=== What to work on ===
Look through the data below for the line with "(seed_target game start_row start_col i j).1", and transcribe it exactly together with each line after it up to and including the line with "assert (i' = i) as ->.". Give nothing else.

*** Extracted information Section Begins ***

Lemma seed_seeded pattern game start_row start_col :
  wf game -> - rows game <= start_row -> - cols game <= start_col ->
  NoDup (map fst (template_cells pattern)) ->
  (forall i j v, In (i, j, v) (template_cells pattern) -> i < 3 /\ j < 3) ->
  seeded pattern game start_row start_col (seed pattern game start_row start_col).
Proof.
  intros (Hs & _ & _) Hrow Hcol Hnodup Hsmall.
  pose proof (template_cells_nonneg pattern) as Hnn.
  assert (forall l1 l2 i j v,
    template_cells pattern = l1 ++ (i, j, v) :: l2 ->
    seed_guard game start_row start_col i j = true ->
    (forall i' j' v', In (i', j', v') l2 ->
       seed_guard game start_row start_col i' j' = true ->
       seed_target game start_row start_col i' j' <>
       seed_target game start_row start_col i j) ->
    cell (foldl (seed_write game start_row start_col) (grid game) (template_cells pattern))
      (seed_target game start_row start_col i j).1
      (seed_target game start_row start_col i j).2 = v) as Hlast.
  { intros l1 l2 i j v Hsplit Hg Hno. rewrite Hsplit.
    apply seed_writes_last; try done. intros i' j' v' Hin.
    apply (Hnn i' j' v'). by rewrite Hsplit. }
  exists (foldl (seed_write game start_row start_col) (grid game)
                (template_cells pattern)).
  split; [|split; [|split; [|split; [|split]]]].
  - rewrite seed_flat, seed_loop; done.
  - by apply seed_writes_shaped.
  - exact Hlast.
  - intros HR HC i j v Hin Hg.
    destruct (in_split _ _ Hin) as (l1 & l2 & Hsplit).
    apply (Hlast l1 l2); [done|done|]. intros i' j' v' Hin' Hg' [= Hti Htj].
    assert (In (i', j', v') (template_cells pattern)) as Hin2
      by (rewrite Hsplit; apply in_or_app; right; by right).
    destruct (Hnn _ _ _ Hin), (Hnn _ _ _ Hin2),
             (Hsmall _ _ _ Hin), (Hsmall _ _ _ Hin2).
    unfold seed_guard in Hg, Hg'.
    apply andb_true_iff in Hg as [?%Z.ltb_lt ?%Z.ltb_lt].
    apply andb_true_iff in Hg' as [?%Z.ltb_lt ?%Z.ltb_lt].
    rewrite !mod_wrap in Hti, Htj by lia.
    assert (i' = i) as ->.
    { destruct (Z.ltb_spec (start_row + i') 0), (Z.ltb_spec (start_row + i) 0); lia. }
    assert (j' = j) as ->.
    { destruct (Z.ltb_spec (start_col + j') 0), (Z.ltb_spec (start_col + j) 0); lia. }
    rewrite Hsplit, map_app in Hnodup. cbn [map fst] in Hnodup.
    apply NoDup_app in Hnodup as (_ & _ & Hnodup).
    apply NoDup_cons in Hnodup as [Hnotin _]. apply Hnotin.
    apply list_elem_of_In, in_map_iff. by exists (i, j, v').
  - intros r c Hin Hno. apply seed_writes_other; try done.
  - intros i j Hi Hj Hg. unfold seed_guard in Hg.
    apply andb_true_iff in Hg as [?%Z.ltb_lt ?%Z.ltb_lt].
    unfold seed_target. rewrite !mod_wrap by lia.
    destruct (_ <? 0), (_ <? 0); f_equal; lia.
Qed.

*** Extracted information Section Ends ***

=== Solution for this problem ===
      (seed_target game start_row start_col i j).1
      (seed_target game start_row start_col i j).2 = v) as Hlast.
  { intros l1 l2 i j v Hsplit Hg Hno. rewrite Hsplit.
    apply seed_writes_last; try done. intros i' j' v' Hin.
    apply (Hnn i' j' v'). by rewrite Hsplit. }
  exists (foldl (seed_write game start_row start_col) (grid game)
                (template_cells pattern)).
  split; [|split; [|split; [|split; [|split]]]].
  - rewrite seed_flat, seed_loop; done.
  - by apply seed_writes_shaped.
  - exact Hlast.
  - intros HR HC i j v Hin Hg.
    destruct (in_split _ _ Hin) as (l1 & l2 & Hsplit).
    apply (Hlast l1 l2); [done|done|]. intros i' j' v' Hin' Hg' [= Hti Htj].
    assert (In (i', j', v') (template_cells pattern)) as Hin2
      by (rewrite Hsplit; apply in_or_app; right; by right).
    destruct (Hnn _ _ _ Hin), (Hnn _ _ _ Hin2),
             (Hsmall _ _ _ Hin), (Hsmall _ _ _ Hin2).
    unfold seed_guard in Hg, Hg'.
    apply andb_true_iff in Hg as [?%Z.ltb_lt ?%Z.ltb_lt].
    apply andb_true_iff in Hg' as [?%Z.ltb_lt ?%Z.ltb_lt].
    rewrite !mod_wrap in Hti, Htj by lia.
    assert (i' = i) as ->.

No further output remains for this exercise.